Ciência e afeto se interligam quando uma médica não deixa de expressar a sua experiência profissional ao entubar uma bebê que nasce entre a vida e a morte, em questões de segundos, e isso fazer toda a diferença para a sua saúde neurológica, mas não deixar de olhar e acolher o choro desesperado da mãe dessa mesma bebê. 
Ciência e afeto se interligam quando uma médica não deixa de expressar a sua competência técnica para socorrer uma bebê diante de uma parada cardíaca e, ao final, senta com os pais e chora com eles. Mesmo que ela tenha aprendido na faculdade que a objetividade não deve se unir a subjetividade e vice versa e que os médicos precisam ser fortes porque lidam com a morte. Muito pelo contrário! Médicos podem e devem expressar os seus sentimentos e sensações. São seres humanos como qualquer outro!
Ciência e afeto se unem quando o ódio por um médico se transforma em muito carinho e em muita admiração. Aprendi com um neonatologista que acolhimento afetivo não acontece somente com as pessoas ditas mais amorosas, ou mais pacientes e, sim, também com as mais objetivas, realistas e até mais duras. Porque o primeiro passo para acolher é ter a sinceridade e a predisposição para acompanhar o outro. E para acompanhar o outro precisamos conhecer. Não só os médicos precisam conhecer as características dos pais, mas também os pais precisam conhecer as características dos mesmos, até para sabermos em que momento podemos recorrer a cada membro de uma equipe hospitalar.   
 Ciência e afeto se unem quando as enfermeiras se transformam em reais psicólogas.
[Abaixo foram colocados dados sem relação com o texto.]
(** The three ways through the synchronous part of [preloadImage]. *)
Lemma preloadImage_run c a w :
  preloadImage getSvgAsset browser c a w =
    if bool_decide (cacheKey c a ∈ preloadedSet w) then
      {| outcome := Normal (Returned c a); final := w; trace := [] |}
    else if truthy (queryCache w !! queryKey c a) then
      {| outcome := Normal (Returned c a); final := w;
         trace := [GetQueryData (queryKey c a)] |}
    else
      {| outcome := Normal (Suspended
                      {| p_chainId := c; p_address := a;
                         p_imageUrl := getSvgAsset c a;
                         p_queryKey := queryKey c a;
                         p_load := browser (requested w) |});
         final := {| vaults := vaults w;
                     preloadedSet := {[ cacheKey c a ]} ∪ preloadedSet w;
                     queryCache := queryCache w;
                     requested := S (requested w) |};
         trace := [GetQueryData (queryKey c a);
                   PrefetchQuery c a (getSvgAsset c a)] |}.
Proof.
  unfold preloadImage, mbind, M_bind, preloadedSet_has. cbn.
  destruct (bool_decide _); [reflexivity|]. cbn.
  destruct (truthy _); reflexivity.
Qed.
End SchedulerFacts.

(** * Reading traces: basic facts *)

Lemma attempts_app t1 t2 : attempts (t1 ++ t2) = attempts t1 ++ attempts t2.
Proof. apply omap_app. Qed.

Lemma attemptedKeys_app t1 t2 :
  attemptedKeys (t1 ++ t2) = attemptedKeys t1 ++ attemptedKeys t2.
Proof. unfold attemptedKeys. rewrite attempts_app. apply fmap_app. Qed.

Lemma batchesOf_app t1 t2 : batchesOf (t1 ++ t2) = batchesOf t1 ++ batchesOf t2.
Proof. apply omap_app. Qed.

Lemma beats_app t1 t2 : beats (t1 ++ t2) = beats t1 ++ beats t2.
Proof. apply omap_app. Qed.

Lemma settlements_app t1 t2 :
  settlements (t1 ++ t2) = settlements t1 ++ settlements t2.
Proof. apply omap_app. Qed.

(** [mapM] in this monad, one element at a time. *)
Lemma mapM_cons_run {A B} (f : A → M B) x l w y ys :
  outcome (f x w) = Normal y →
  outcome (mapM f l (final (f x w))) = Normal ys →
  outcome (mapM f (x :: l) w) = Normal (y :: ys) ∧
  final (mapM f (x :: l) w) = final (mapM f l (final (f x w))) ∧
  trace (mapM f (x :: l) w) = trace (f x w) ++ trace (mapM f l (final (f x w))).
Proof.
  intros H1 H2. cbn [mapM].
  set (k := λ y, mapM f l ≫= λ k, mret (y :: k)).
  assert (Hk : outcome (k y (final (f x w))) = Normal (y :: ys)
               ∧ final (k y (final (f x w))) = final (mapM f l (final (f x w)))
               ∧ trace (k y (final (f x w))) = trace (mapM f l (final (f x w)))).
  { unfold k. rewrite (bind_outcome _ _ _ ys H2), (bind_final _ _ _ ys H2),
      (bind_trace _ _ _ ys H2). cbn. by rewrite app_nil_r. }
  destruct Hk as (Ko & Kf & Kt).
  rewrite (bind_outcome _ k _ y H1), (bind_final _ k _ y H1), (bind_trace _ k _ y H1).
  by rewrite Ko, Kf, Kt.
Qed.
São elas que ficam a maior parte do tempo com os nossos filhos, são elas que conhecem as particularidades de cada criança e são elas que sabem como os pais estão. E por isso mesmo que defendo a concepção de que crianças de longa permanência precisam ficar com enfermeiras fixas e que conseguem estabelecer empatia com os pais. Afinal de contas, ter a certeza de que seu filho está nas mãos de enfermeiras e que são vistas como uma mãe, pelos pais, é um dos recursos mais potentes que garantem a saúde afetiva dos pais. Uma noite bem dormida por pais exaustos, emocionalmente e fisicamente, pode ser muito mais eficaz do que o efeito de um remédio ansiolítico!
E como fazer para que os pais de UTI, realmente, acreditem e confiem no que a equipe hospitalar diz sobre o tempo de maturação de cada criança, sobre as instabilidades, sobre a demora de uma evolução, sobre a possibilidade de não sequelas e sobre a importância de viver um dia de cada vez, senão tiverem contato real com pais que já passaram por tudo isso? O maior recurso terapêutico é quando, nós, pais temos o suporte afetivo e o suporte informacional vindos não, somente, pela técnica de uma profissional e, sim, pela experiência e pelas palavras de outros pais que vivenciaram exatamente aquilo ou, muito semelhante, com o que cada um esteja vivendo.
Ultimamente, tenho defendido que esse é um dos principais recursos terapêuticos que une ciência e afeto e que é totalmente efetivo para os pais de UTI e/ou longa permanência hospitalar. Ouvir os pais que vivenciaram situações semelhantes é sinônimo de empoderamento e força. E pais mais confiantes e fortes são pais menos doentes e mais felizes. Pais mais felizes significa bebê mais calmo. E bebê mais calmo significa menos queda de saturação, menos infecção, menos instabilidade clinica e, por consequência, mais saúde.
São os pais que já vivenciaram essa experiência quem podem dizer: EU SEI O QUE VOCÊ ESTÁ PASSANDO E COMPREENDO OS SEUS SENTIMENTOS E AFLIÇÕES. São eles as nossas maiores referências ‘de que é possível’ , ‘de que é assim mesmo’ e ‘de que poderemos ter esperança’. Talvez por esse motivo, tenha sentido tanta vontade em escrever esse depoimento, como uma forma de acolher outros pais que estejam passando pela mesma situação. Pois, realmente, proporcionar aos pais encontros com ‘histórias de vida’ é um dos principais e mais eficazes recursos terapêuticos para a vivência em um ambiente hospitalar, como uma uti neonatal.